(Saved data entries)
╭──
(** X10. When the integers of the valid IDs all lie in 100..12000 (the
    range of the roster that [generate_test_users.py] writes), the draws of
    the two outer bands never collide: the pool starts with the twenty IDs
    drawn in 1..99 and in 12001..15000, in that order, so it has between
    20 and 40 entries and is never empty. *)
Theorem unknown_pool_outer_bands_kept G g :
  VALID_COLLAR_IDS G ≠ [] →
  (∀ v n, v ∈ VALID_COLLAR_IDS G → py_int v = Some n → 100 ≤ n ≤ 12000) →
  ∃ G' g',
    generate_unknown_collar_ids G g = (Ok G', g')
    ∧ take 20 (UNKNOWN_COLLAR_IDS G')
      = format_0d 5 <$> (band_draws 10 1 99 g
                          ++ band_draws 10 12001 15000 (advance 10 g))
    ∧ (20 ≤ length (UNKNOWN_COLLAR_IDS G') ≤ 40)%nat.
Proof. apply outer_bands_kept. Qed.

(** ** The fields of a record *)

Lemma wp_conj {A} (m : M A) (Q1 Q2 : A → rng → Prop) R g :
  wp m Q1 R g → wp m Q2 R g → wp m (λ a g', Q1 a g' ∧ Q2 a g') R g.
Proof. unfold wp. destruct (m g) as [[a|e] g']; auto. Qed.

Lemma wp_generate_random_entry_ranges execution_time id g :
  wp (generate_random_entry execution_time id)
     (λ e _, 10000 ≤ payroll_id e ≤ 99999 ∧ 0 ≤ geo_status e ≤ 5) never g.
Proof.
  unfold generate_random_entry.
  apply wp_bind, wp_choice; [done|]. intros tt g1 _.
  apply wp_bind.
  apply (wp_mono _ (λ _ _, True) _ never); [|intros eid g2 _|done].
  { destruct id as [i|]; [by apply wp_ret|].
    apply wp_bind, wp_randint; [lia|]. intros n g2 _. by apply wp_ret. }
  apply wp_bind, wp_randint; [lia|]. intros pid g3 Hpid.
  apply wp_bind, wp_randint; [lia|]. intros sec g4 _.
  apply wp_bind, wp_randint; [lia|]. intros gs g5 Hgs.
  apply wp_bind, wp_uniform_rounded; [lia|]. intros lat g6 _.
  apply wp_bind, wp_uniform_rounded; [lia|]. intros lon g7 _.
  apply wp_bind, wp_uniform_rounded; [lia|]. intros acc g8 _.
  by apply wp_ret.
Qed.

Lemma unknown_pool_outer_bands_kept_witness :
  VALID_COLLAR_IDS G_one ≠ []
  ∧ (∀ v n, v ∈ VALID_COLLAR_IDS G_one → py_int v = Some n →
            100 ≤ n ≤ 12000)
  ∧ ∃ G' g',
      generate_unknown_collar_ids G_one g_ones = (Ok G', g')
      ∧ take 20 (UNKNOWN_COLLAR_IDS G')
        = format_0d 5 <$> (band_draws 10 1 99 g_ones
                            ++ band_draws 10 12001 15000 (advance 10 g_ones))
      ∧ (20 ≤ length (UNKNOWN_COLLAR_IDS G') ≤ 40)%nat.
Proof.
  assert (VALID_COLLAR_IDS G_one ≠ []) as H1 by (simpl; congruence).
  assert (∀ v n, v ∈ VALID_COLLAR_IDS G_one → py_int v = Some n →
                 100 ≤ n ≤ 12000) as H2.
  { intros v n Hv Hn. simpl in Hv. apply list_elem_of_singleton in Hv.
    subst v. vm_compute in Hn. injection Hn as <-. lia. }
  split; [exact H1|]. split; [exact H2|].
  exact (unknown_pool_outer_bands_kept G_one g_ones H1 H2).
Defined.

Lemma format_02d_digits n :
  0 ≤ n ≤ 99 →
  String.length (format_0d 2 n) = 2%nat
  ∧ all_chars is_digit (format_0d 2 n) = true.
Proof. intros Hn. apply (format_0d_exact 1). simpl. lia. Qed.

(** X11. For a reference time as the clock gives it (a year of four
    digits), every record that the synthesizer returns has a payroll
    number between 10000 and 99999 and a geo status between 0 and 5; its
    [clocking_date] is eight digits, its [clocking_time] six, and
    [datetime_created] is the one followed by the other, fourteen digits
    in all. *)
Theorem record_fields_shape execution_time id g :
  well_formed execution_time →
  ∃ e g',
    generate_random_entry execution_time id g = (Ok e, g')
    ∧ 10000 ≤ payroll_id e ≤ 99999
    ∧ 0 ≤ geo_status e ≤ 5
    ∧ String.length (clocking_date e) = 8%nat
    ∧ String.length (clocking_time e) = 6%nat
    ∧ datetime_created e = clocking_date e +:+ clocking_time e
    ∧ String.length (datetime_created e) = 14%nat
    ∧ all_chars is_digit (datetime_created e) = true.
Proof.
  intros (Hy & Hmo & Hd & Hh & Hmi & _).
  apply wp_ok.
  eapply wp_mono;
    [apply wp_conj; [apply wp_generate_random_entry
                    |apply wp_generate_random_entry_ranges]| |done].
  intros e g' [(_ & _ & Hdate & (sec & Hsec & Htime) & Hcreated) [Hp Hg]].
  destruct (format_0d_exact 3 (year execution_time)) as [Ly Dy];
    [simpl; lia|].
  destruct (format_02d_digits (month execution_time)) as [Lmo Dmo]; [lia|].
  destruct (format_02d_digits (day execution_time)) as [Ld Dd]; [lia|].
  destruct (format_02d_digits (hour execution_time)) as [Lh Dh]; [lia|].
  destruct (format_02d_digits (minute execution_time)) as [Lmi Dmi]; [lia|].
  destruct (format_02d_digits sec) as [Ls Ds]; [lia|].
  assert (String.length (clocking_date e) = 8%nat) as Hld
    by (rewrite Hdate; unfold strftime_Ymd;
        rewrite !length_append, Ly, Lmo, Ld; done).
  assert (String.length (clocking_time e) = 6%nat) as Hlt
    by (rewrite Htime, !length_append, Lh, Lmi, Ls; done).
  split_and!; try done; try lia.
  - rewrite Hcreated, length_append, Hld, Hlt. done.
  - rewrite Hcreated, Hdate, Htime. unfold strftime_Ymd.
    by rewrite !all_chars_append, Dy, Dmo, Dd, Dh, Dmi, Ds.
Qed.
╰──
--- Task instructions ---
Exactly as they appear above, transcribe the records in full.

--- Written response ---
(** X10. When the integers of the valid IDs all lie in 100..12000 (the
    range of the roster that [generate_test_users.py] writes), the draws of
    the two outer bands never collide: the pool starts with the twenty IDs
    drawn in 1..99 and in 12001..15000, in that order, so it has between
    20 and 40 entries and is never empty. *)
Theorem unknown_pool_outer_bands_kept G g :
  VALID_COLLAR_IDS G ≠ [] →
  (∀ v n, v ∈ VALID_COLLAR_IDS G → py_int v = Some n → 100 ≤ n ≤ 12000) →
  ∃ G' g',
    generate_unknown_collar_ids G g = (Ok G', g')
    ∧ take 20 (UNKNOWN_COLLAR_IDS G')
      = format_0d 5 <$> (band_draws 10 1 99 g
                          ++ band_draws 10 12001 15000 (advance 10 g))
    ∧ (20 ≤ length (UNKNOWN_COLLAR_IDS G') ≤ 40)%nat.
Proof. apply outer_bands_kept. Qed.

(** ** The fields of a record *)

Lemma wp_conj {A} (m : M A) (Q1 Q2 : A → rng → Prop) R g :
  wp m Q1 R g → wp m Q2 R g → wp m (λ a g', Q1 a g' ∧ Q2 a g') R g.
Proof. unfold wp. destruct (m g) as [[a|e] g']; auto. Qed.

Lemma wp_generate_random_entry_ranges execution_time id g :
  wp (generate_random_entry execution_time id)
     (λ e _, 10000 ≤ payroll_id e ≤ 99999 ∧ 0 ≤ geo_status e ≤ 5) never g.
Proof.
  unfold generate_random_entry.
  apply wp_bind, wp_choice; [done|]. intros tt g1 _.
  apply wp_bind.
  apply (wp_mono _ (λ _ _, True) _ never); [|intros eid g2 _|done].
  { destruct id as [i|]; [by apply wp_ret|].
    apply wp_bind, wp_randint; [lia|]. intros n g2 _. by apply wp_ret. }
  apply wp_bind, wp_randint; [lia|]. intros pid g3 Hpid.
  apply wp_bind, wp_randint; [lia|]. intros sec g4 _.
  apply wp_bind, wp_randint; [lia|]. intros gs g5 Hgs.
  apply wp_bind, wp_uniform_rounded; [lia|]. intros lat g6 _.
  apply wp_bind, wp_uniform_rounded; [lia|]. intros lon g7 _.
  apply wp_bind, wp_uniform_rounded; [lia|]. intros acc g8 _.
  by apply wp_ret.
Qed.

Lemma unknown_pool_outer_bands_kept_witness :
  VALID_COLLAR_IDS G_one ≠ []
  ∧ (∀ v n, v ∈ VALID_COLLAR_IDS G_one → py_int v = Some n →
            100 ≤ n ≤ 12000)
  ∧ ∃ G' g',
      generate_unknown_collar_ids G_one g_ones = (Ok G', g')
      ∧ take 20 (UNKNOWN_COLLAR_IDS G')
        = format_0d 5 <$> (band_draws 10 1 99 g_ones
                            ++ band_draws 10 12001 15000 (advance 10 g_ones))
      ∧ (20 ≤ length (UNKNOWN_COLLAR_IDS G') ≤ 40)%nat.
Proof.
  assert (VALID_COLLAR_IDS G_one ≠ []) as H1 by (simpl; congruence).
  assert (∀ v n, v ∈ VALID_COLLAR_IDS G_one → py_int v = Some n →
                 100 ≤ n ≤ 12000) as H2.
  { intros v n Hv Hn. simpl in Hv. apply list_elem_of_singleton in Hv.
    subst v. vm_compute in Hn. injection Hn as <-. lia. }
  split; [exact H1|]. split; [exact H2|].
  exact (unknown_pool_outer_bands_kept G_one g_ones H1 H2).
Defined.

Lemma format_02d_digits n :
  0 ≤ n ≤ 99 →
  String.length (format_0d 2 n) = 2%nat
  ∧ all_chars is_digit (format_0d 2 n) = true.
Proof. intros Hn. apply (format_0d_exact 1). simpl. lia. Qed.

(** X11. For a reference time as the clock gives it (a year of four
    digits), every record that the synthesizer returns has a payroll
    number between 10000 and 99999 and a geo status between 0 and 5; its
    [clocking_date] is eight digits, its [clocking_time] six, and
    [datetime_created] is the one followed by the other, fourteen digits
    in all. *)
Theorem record_fields_shape execution_time id g :
  well_formed execution_time →
  ∃ e g',
    generate_random_entry execution_time id g = (Ok e, g')
    ∧ 10000 ≤ payroll_id e ≤ 99999
    ∧ 0 ≤ geo_status e ≤ 5
    ∧ String.length (clocking_date e) = 8%nat
    ∧ String.length (clocking_time e) = 6%nat
    ∧ datetime_created e = clocking_date e +:+ clocking_time e
    ∧ String.length (datetime_created e) = 14%nat
    ∧ all_chars is_digit (datetime_created e) = true.
Proof.
  intros (Hy & Hmo & Hd & Hh & Hmi & _).
  apply wp_ok.
  eapply wp_mono;
    [apply wp_conj; [apply wp_generate_random_entry
                    |apply wp_generate_random_entry_ranges]| |done].
  intros e g' [(_ & _ & Hdate & (sec & Hsec & Htime) & Hcreated) [Hp Hg]].
  destruct (format_0d_exact 3 (year execution_time)) as [Ly Dy];
    [simpl; lia|].
  destruct (format_02d_digits (month execution_time)) as [Lmo Dmo]; [lia|].
  destruct (format_02d_digits (day execution_time)) as [Ld Dd]; [lia|].
  destruct (format_02d_digits (hour execution_time)) as [Lh Dh]; [lia|].
  destruct (format_02d_digits (minute execution_time)) as [Lmi Dmi]; [lia|].
  destruct (format_02d_digits sec) as [Ls Ds]; [lia|].
  assert (String.length (clocking_date e) = 8%nat) as Hld
    by (rewrite Hdate; unfold strftime_Ymd;
        rewrite !length_append, Ly, Lmo, Ld; done).
  assert (String.length (clocking_time e) = 6%nat) as Hlt
    by (rewrite Htime, !length_append, Lh, Lmi, Ls; done).
  split_and!; try done; try lia.
  - rewrite Hcreated, length_append, Hld, Hlt. done.
  - rewrite Hcreated, Hdate, Htime. unfold strftime_Ymd.
    by rewrite !all_chars_append, Dy, Dmo, Dd, Dh, Dmi, Ds.
Qed.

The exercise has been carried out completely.